Additionally, on June 10, 2022, a purported stockholder of the Company filed a lawsuit against the Company, Blackstone and the current members of the Company’s board of directors asserting violations of Maryland state law based on allegedly misleading statements and omissions in the Proxy Statement. The lawsuit, captioned Levy v. Havner, et al., No. 607618/2022, is pending in the Supreme Court of the State of New York, and seeks, among other things, to enjoin the Company from holding the stockholder vote to approve the Company Merger.

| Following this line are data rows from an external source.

Definition set_direction v (e : t) : t :=
  mk (Some v) (interface e) (length e) (uid e) (tag e) (ip_proto e)
     (tcp_flags e) (local_port e) (remote_port e).
Definition set_interface v (e : t) : t :=
  mk (direction e) (Some v) (length e) (uid e) (tag e) (ip_proto e)
     (tcp_flags e) (local_port e) (remote_port e).
Definition set_length v (e : t) : t :=
  mk (direction e) (interface e) (Some v) (uid e) (tag e) (ip_proto e)
     (tcp_flags e) (local_port e) (remote_port e).
Definition set_uid v (e : t) : t :=
  mk (direction e) (interface e) (length e) (Some v) (tag e) (ip_proto e)
     (tcp_flags e) (local_port e) (remote_port e).
Definition set_tag v (e : t) : t :=
  mk (direction e) (interface e) (length e) (uid e) (Some v) (ip_proto e)
     (tcp_flags e) (local_port e) (remote_port e).
Definition set_ip_proto v (e : t) : t :=
  mk (direction e) (interface e) (length e) (uid e) (tag e) (Some v)
     (tcp_flags e) (local_port e) (remote_port e).
Definition set_tcp_flags v (e : t) : t :=
  mk (direction e) (interface e) (length e) (uid e) (tag e) (ip_proto e)
     (Some v) (local_port e) (remote_port e).
Definition set_local_port v (e : t) : t :=
  mk (direction e) (interface e) (length e) (uid e) (tag e) (ip_proto e)
     (tcp_flags e) (Some v) (remote_port e).
Definition set_remote_port v (e : t) : t :=
  mk (direction e) (interface e) (length e) (uid e) (tag e) (ip_proto e)
     (tcp_flags e) (local_port e) (Some v).
End NetworkPacketEvent.

Abbreviation NetworkPacketEvent := NetworkPacketEvent.t.

(** A bundle message: the shared context and the two packed sequences. *)
Record NetworkPacketBundle : Type := {
  ctx : NetworkPacketEvent;
  packet_timestamps : list Z;
  packet_lengths : list Z
}.

Inductive TracePacketData : Type :=
| network_packet (event : NetworkPacketEvent)
| network_packet_bundle (bundle : NetworkPacketBundle).

Record TracePacket : Type := {
  timestamp : Z;
  data : TracePacketData
}.

(** ** The handler *)

Module NetworkPacketTraceConfig.
(** The decoded configuration message; a field missing from the raw
    configuration is [None]. *)
Record t : Type := {
  raw_poll_ms : option Z;
  raw_aggregation_threshold : option Z;
  raw_intern_limit : option Z;
  raw_drop_local_port : option bool;
  raw_drop_remote_port : option bool;
  raw_drop_tcp_flags : option bool
}.

(** The decoder's getters give the protobuf default for a missing field. *)
Definition poll_ms (c : t) : Z := match raw_poll_ms c with Some v => v | None => 0 end.
Definition aggregation_threshold (c : t) : Z :=
  match raw_aggregation_threshold c with Some v => v | None => 0 end.
Definition intern_limit (c : t) : Z :=
  match raw_intern_limit c with Some v => v | None => 0 end.
Definition drop_local_port (c : t) : bool :=
  match raw_drop_local_port c with Some v => v | None => false end.
Definition drop_remote_port (c : t) : bool :=
  match raw_drop_remote_port c with Some v => v | None => false end.
Definition drop_tcp_flags (c : t) : bool :=
  match raw_drop_tcp_flags c with Some v => v | None => false end.
End NetworkPacketTraceConfig.

(** Modelled from the spec: the class declaration of [NetworkTraceHandler]
    is in a header outside the sources at hand; its members are the ones
    [OnSetup], [OnStart] and [OnStop] assign, with the widths of the session
    configuration ([u32] counters, [bool] flags). *)
Record NetworkTraceHandler : Type := {
  mStarted : bool;
  mPollMs : Z;
  mInternLimit : Z;
  mAggregationThreshold : Z;
  mDropLocalPort : bool;
  mDropRemotePort : bool;
  mDropTcpFlags : bool
}.

Definition OnSetup (self : NetworkTraceHandler) (config : NetworkPacketTraceConfig.t)
  : NetworkTraceHandler :=
  let pollMs := wrap32 (NetworkPacketTraceConfig.poll_ms config) in
  let pollMs := if pollMs <? 100 then 100 else pollMs in
  {| mStarted := mStarted self;
     mPollMs := pollMs;
     mInternLimit := wrap32 (NetworkPacketTraceConfig.intern_limit config);
     mAggregationThreshold :=
       wrap32 (NetworkPacketTraceConfig.aggregation_threshold config);
     mDropLocalPort := NetworkPacketTraceConfig.drop_local_port config;
     mDropRemotePort := NetworkPacketTraceConfig.drop_remote_port config;
     mDropTcpFlags := NetworkPacketTraceConfig.drop_tcp_flags config |}.

Section Handler.
(** [if_indextoname]: the name of the interface, or nothing when the
    index resolves to no interface (the C function returns [NULL]). *)
Variable if_indextoname : Z -> option string.

(** The order in which a range-for visits a [std::unordered_map]; it is
    some enumeration of the entries and nothing more is known of it. *)
Variable iteration_order : Bundles -> Bundles.

(** Static class method: it sees the packet and the event, not the
    handler. *)
Definition Fill (src : PacketTrace) (event : NetworkPacketEvent)
  : NetworkPacketEvent :=
  let event :=
    NetworkPacketEvent.set_direction
      (if PacketTrace.egress src then DIR_EGRESS else DIR_INGRESS) event in
  let event := NetworkPacketEvent.set_uid (PacketTrace.uid src) event in
  let event := NetworkPacketEvent.set_tag (PacketTrace.tag src) event in
  let event :=
    NetworkPacketEvent.set_local_port
      (if PacketTrace.egress src then ntohs (PacketTrace.sport src)
       else ntohs (PacketTrace.dport src)) event in
  let event :=
    NetworkPacketEvent.set_remote_port
      (if PacketTrace.egress src then ntohs (PacketTrace.dport src)
       else ntohs (PacketTrace.sport src)) event in
  let event := NetworkPacketEvent.set_ip_proto (PacketTrace.ipProto src) event in
  let event := NetworkPacketEvent.set_tcp_flags (PacketTrace.tcpFlags src) event in
  match if_indextoname (PacketTrace.ifindex src) with
  | Some ifname => NetworkPacketEvent.set_interface ifname event
  | None => NetworkPacketEvent.set_interface "error"%string event
  end.

(** The fallback branch of [Write]: one packet per record. *)
Definition write_packet (pkt : PacketTrace) : TracePacket :=
  {| timestamp := PacketTrace.timestampNs pkt;
     data :=
       network_packet
         (Fill pkt (NetworkPacketEvent.set_length (PacketTrace.length pkt)
                      NetworkPacketEvent.empty)) |}.

(** The body of the second loop of [Write]: one packet per map entry. *)
Definition write_bundle (kv : BundleKey * BundleDetails) : TracePacket :=
  let key := fst kv in
  let details := snd kv in
  {| timestamp := minTs details;
     data :=
       network_packet_bundle
         {| ctx := Fill key NetworkPacketEvent.empty;
            packet_timestamps :=
              map (fun kv => wrap64 (fst kv - minTs details)) (time_and_len details);
            packet_lengths := map snd (time_and_len details) |} |}.

(** [Write]: the trace packets acquired from the context, in the order
    of acquisition.  The fallback test is
    [!mInternLimit && !mAggregationThreshold]. *)
Definition Write (self : NetworkTraceHandler) (packets : list PacketTrace)
  : list TracePacket :=
  if (mInternLimit self =? 0) && (mAggregationThreshold self =? 0) then
    map write_packet packets
  else
    map write_bundle (iteration_order (accumulate packets)).
End Handler.

(** ** BpfUtils: getSocketCookie *)

Module BpfUtils.
Definition NONEXISTENT_COOKIE : Z := 0.

(** What the kernel answers to
    [getsockopt(sockFd, SOL_SOCKET, SO_COOKIE, &sock_cookie, &cookie_len)]. *)
Inductive sockopt_outcome : Type :=
| sockopt_ok (cookie : Z)
| sockopt_fail (err : Z).

Section Cookie.
Variable kernel : Z -> sockopt_outcome.

(** What [ALOGE] and [strerror] leave in [errno]. *)
Variable ALOGE : Z -> Z.

(** The C view of the call: the result, the content of [sock_cookie]
    after the call (it starts as the indeterminate value [junk]) and
    [errno] after the call. *)
Definition getsockopt (sockFd : Z) (junk : Z) (errno : Z) : Z * Z * Z :=
  match kernel sockFd with
  | sockopt_ok cookie => (0, cookie, errno)
  | sockopt_fail err => (-1, junk, err)
  end.

(** The returned cookie and [errno] on return. *)
Definition getSocketCookie (sockFd : Z) (junk : Z) (errno : Z) : Z * Z :=
  let '(res, sock_cookie, errno) := getsockopt sockFd junk errno in
  if res <? 0 then
    let res := wrap_int (- errno) in
    let errno := ALOGE errno in
    let errno := wrap_int (- res) in
    (NONEXISTENT_COOKIE, errno)
  else (sock_cookie, errno).
End Cookie.
End BpfUtils.

(** ** Vocabulary of the properties *)

(** The [(timestampNs, length)] pair of a record. *)
Definition sample (p : PacketTrace) : Z * Z :=
  (PacketTrace.timestampNs p, PacketTrace.length p).

(** The records of a batch that share the context of [key], in arrival
    order. *)
Definition group (key : BundleKey) (packets : list PacketTrace) : list PacketTrace :=
  filter (BundleEq key) packets.

(** The details obtained by running the loop body over [ps] alone. *)
Definition details_of (ps : list PacketTrace) : BundleDetails :=
  fold_left add_packet ps BundleDetails_init.

Definition keys_ctx (m : Bundles) : list AGG_TUPLE :=
  map (fun kv => AGG_FIELDS (fst kv)) m.

Definition AGG_TUPLE_eq_dec (a b : AGG_TUPLE) : {a = b} + {a <> b}.
Proof. repeat decide equality. Defined.

(** The number of distinct context keys met in a batch. *)
Definition distinct_keys (packets : list PacketTrace) : nat :=
  List.length (nodup AGG_TUPLE_eq_dec (map AGG_FIELDS packets)).

(** The spec's flag: [internLimit != 0 || aggregationThreshold != 0]. *)
Definition bundlingEnabled (self : NetworkTraceHandler) : bool :=
  negb (mInternLimit self =? 0) || negb (mAggregationThreshold self =? 0).

(** The [(timestamp, length)] pairs a reader gets back from one message:
    the pair of a direct message, and for a bundle each offset added to the
    message timestamp (in [uint64_t]) zipped with the lengths. *)
Definition recovered (m : TracePacket) : list (Z * Z) :=
  match data m with
  | network_packet event =>
      match NetworkPacketEvent.length event with
      | Some len => [(timestamp m, len)]
      | None => []
      end
  | network_packet_bundle b =>
      combine (map (fun off => wrap64 (timestamp m + off)) (packet_timestamps b))
              (packet_lengths b)
  end.

(** The context block of a message. *)
Definition event_of (m : TracePacket) : NetworkPacketEvent :=
  match data m with
  | network_packet event => event
  | network_packet_bundle b => ctx b
  end.

Definition sum_Z (l : list Z) : Z := fold_right Z.add 0 l.

(** ** Further vocabulary *)

(** The invariant of the first loop of [Write]. *)
Record accumulated (l : list PacketTrace) (m : Bundles) : Prop := {
  acc_nodup : NoDup (keys_ctx m);
  acc_entry : forall k d, In (k, d) m -> In k l /\ d = details_of (group k l);
  acc_cover : forall q, In q l -> In (AGG_FIELDS q) (keys_ctx m)
}.

(** A record with its two volatile fields replaced. *)
Definition with_sample (a : PacketTrace) (ts len : Z) : PacketTrace :=
  PacketTrace.mk ts (PacketTrace.ifindex a) len (PacketTrace.uid a)
    (PacketTrace.tag a) (PacketTrace.sport a) (PacketTrace.dport a)
    (PacketTrace.egress a) (PacketTrace.ipProto a) (PacketTrace.tcpFlags a).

The Company believes that the claims asserted in the above-described actions are without merit and supplemental disclosures are not required or necessary under applicable laws. However, in order to avoid the risk that the above-described actions delay or otherwise adversely affect the Mergers, to minimize the costs, risks and uncertainties inherent in defending the lawsuits, and to provide additional information to stockholders, and without admitting any liability or wrongdoing, the Company has agreed to supplement the Proxy Statement as described in this Current Report on Form 8-K. Nothing in this Current Report on Form 8-K shall be deemed an admission of the


legal necessity or materiality under applicable laws of any of the disclosures set forth herein. To the contrary, the Company specifically denies all allegations in the above-described actions that any additional disclosure was or is required. The inclusion in this Current Report on Form 8-K of certain information should not be regarded as an indication that any of the Company or its affiliates, officers, directors or other representatives, or any other recipient of this information, considered, or now considers, it to be material, and such information should not be relied upon as such.

Supplemental Disclosures

The additional disclosures set forth below (the “Supplemental Disclosures”) in this Current Report on Form 8-K supplement the disclosures contained in the Proxy Statement and should be read in conjunction with the disclosures contained in the Proxy Statement, which should be read in its entirety. To the extent that information set forth in the Supplemental Disclosures differs from or updates information contained in the Proxy Statement, the information in this Current Report on Form 8-K shall supersede or supplement the information contained in the Proxy Statement. All page references are to the Proxy Statement and terms used but not otherwise defined herein shall have the meanings ascribed to such terms in the Proxy Statement. For clarity, new text within restated paragraphs (other than tables) from the Proxy Statement are highlighted with bold, underlined text and stricken-through text shows text being deleted to a referenced disclosure in the Proxy Statement.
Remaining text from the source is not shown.